Note that `nchuncks` is now independent of `Threads.nthreads()`. If the tasks are inhomogeneous, it may be good to make `nchuncks >> nthreads()`.

(of course you have to initialize the per-chunck auxiliary arrays with `nchuncks`size instead of `nthreads()`, thus in your case `nchuncks` could be just the length of those arrays, deduced from the input).

thank you very much all for the answers and the suggestions! I will try to implement all of them in the next few days and let you know the results!

Just another question, for the moment. For a problem of this form and with this dimensions, should I remain with multithreading? or is distributed more appropriate?

It creates a copy of for `S` , but it also creates a copy for `P` , which means you copy a column out of `P` , pass it to `mul!` which modifies that copy , and then throws it away(!) The operation is not applied to `P` at all.

You are right! actually my original code was not written in that way. in my original code, P is not a matrix but it is a vector of vectors and I do not have the problem you noticed. In other words, my original code is like this

``````mul!(P[id], H, S[:, k])
``````

and in this way it is working fine (at the level of making the right results, I am not talking about performance.)

I think your answer has been the one that helped most! at the end I found convenient to make as many chunks as the number of threads and put an equal number of operations on each chunks.

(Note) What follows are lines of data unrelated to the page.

Lemma process_spec s t w g : tcp_inv conv s t -> evs_ok conv s w -> seg_wf g ->
  seg_ok t (u32 (clock (w_ticks w))) g ->
  wp (process clock network g) (fun _ t' w' => processed s t g t' w') t w.
Proof.
  intros HT Hev Hg Hok. unfold process. wp_steps.
  destruct (Z.eqb_spec (g_conv g) (m_conv t)) as [Hconv|]; cbn [negb]; wp_steps.
  2: { exists s. split_and!; [by left|done|done|by apply rcv_moved_view]. }
  set (now := u32 (clock (w_ticks w))) in *.
  specialize (Hok Hconv). fold now in Hok.
  set (w1 := mkWorld _ _ _). assert (Hev1 : evs_ok conv s w1) by done. clearbody w1.
  pose proof (tcp_inv_traffic s t now now false HT) as HT1.
  set (t1 := update_field m_bOutgoing _ _) in *.
  assert (F : m_state t1 = m_state t /\ recv_view t1 = recv_view t /\ m_snd_una t1 = m_snd_una t /\
    m_snd_nxt t1 = m_snd_nxt t /\ m_slist t1 = m_slist t) by done.
  destruct F as (F1 & F2 & F3 & F4 & F5). clearbody t1.
  destruct (decide (m_state t = TCP_CLOSED)) as [|Hopen]; wp_steps.
  { exists s. split_and!; [by left|done|done|by apply rcv_moved_view]. }
  destruct (Hok Hopen) as [Hend Hack]. rewrite <- F1 in Hopen.
  pose proof (tcp_live s t1 HT1 Hopen) as HL1. pose proof (ti_base _ _ _ HT1) as HB1.
  destruct (negb _).
  { wp_step. wp_apply (closedown_spec conv s t1 w1 ECONNRESET HB1 Hev1).
    intros _ t2 w2 ((?&?&?)&_). wp_steps. exists s. split_and!; [by left|done|done|].
    apply rcv_moved_view. congruence. }
  wp_step. wp_apply (process_control_spec conv s t1 w1 g HB1 HL1 Hev1).
  { rewrite (sw_len _ Hg). by destruct (g_data g). }
  intros c t2 w2 (s' & (HB2 & HL2 & Hev2 & Hv2) & Hgrow & U2 & N2 & S2).
  destruct c as [bConnect|]; wp_steps.
  2: { exists s'. split_and!; [done|by apply live_base_inv|done|]. apply rcv_moved_view. congruence. }
  destruct (update_timestamp_spec s' t2 g HB2 HL2 Hg) as (HB3 & HL3 & Hv3 & Hlv3).
  assert (Hack3 : ack_ok (update_timestamp g t2) now g).
  { assert (m_snd_una (update_timestamp g t2) = m_snd_una t2 /\
      m_snd_nxt (update_timestamp g t2) = m_snd_nxt t2 /\ m_slist (update_timestamp g t2) = m_slist t2)
      as (E1 & E2 & E3) by (unfold live_view in Hlv3; split_and!; congruence).
    apply (ack_ok_view t); [congruence|congruence| |done].
    intros. rewrite E3, S2, F5; [done|congruence]. }
  set (t3 := update_timestamp g t2) in *. clearbody t3.
  wp_apply (process_ack_spec clock network conv s' t3 w2 g now bConnect HB3 HL3 Hev2 (sw_wnd _ Hg) Hack3).
  intros ok t4 w4 Hok4. destruct ok.
  - destruct Hok4 as (HB4 & HL4 & Hev4 & Hv4).
    assert (Hsafe : seg_safe g).
    { destruct Hg. unfold is_u32 in *. split; [lia|]. split; lia. }
    wp_apply (process_rest_spec clock network conv s' t4 w4 g HB4 HL4 Hev4 Hsafe).
    intros _ t5 w5 (HB5 & HL5 & Hev5 & Ha1 & Ha2).
    assert (Hv : recv_view t4 = recv_view t) by congruence.
    assert (Hnx : m_rcv_nxt t4 = m_rcv_nxt t) by (unfold recv_view in Hv; congruence).
    assert (Hsd : m_shutdown t4 = m_shutdown t) by (unfold recv_view in Hv; congruence).
    exists s'. split_and!; [done|by apply live_base_inv|done|]. split; [congruence|].
    intros o D H1 H2 H3. apply Ha2; [congruence| |by apply (rcv_stream_view o D t)].
    specialize (H2 Hconv). unfold seg_honest in *. by rewrite Hnx.
  - wp_steps. destruct Hok4 as ((?&?&?)&_). exists s'. split_and!; try done.
    apply rcv_moved_view. congruence.
Qed.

As I was saying, I have just a final point that I would like to discuss: when working on a single machine, is multithreading always better than distributed? or should I try to make a mixture?

I would not mix anything, unless there is a very clear reason to do so, but with that philosophy I myself never used Distributed for anything.

Concerning the number of chunks, it is always good to be able to set them independently of the number of threads, particularly if the tasks are not homogeneous, it may be better to use more chunks than threads, such that the workload get better distributed.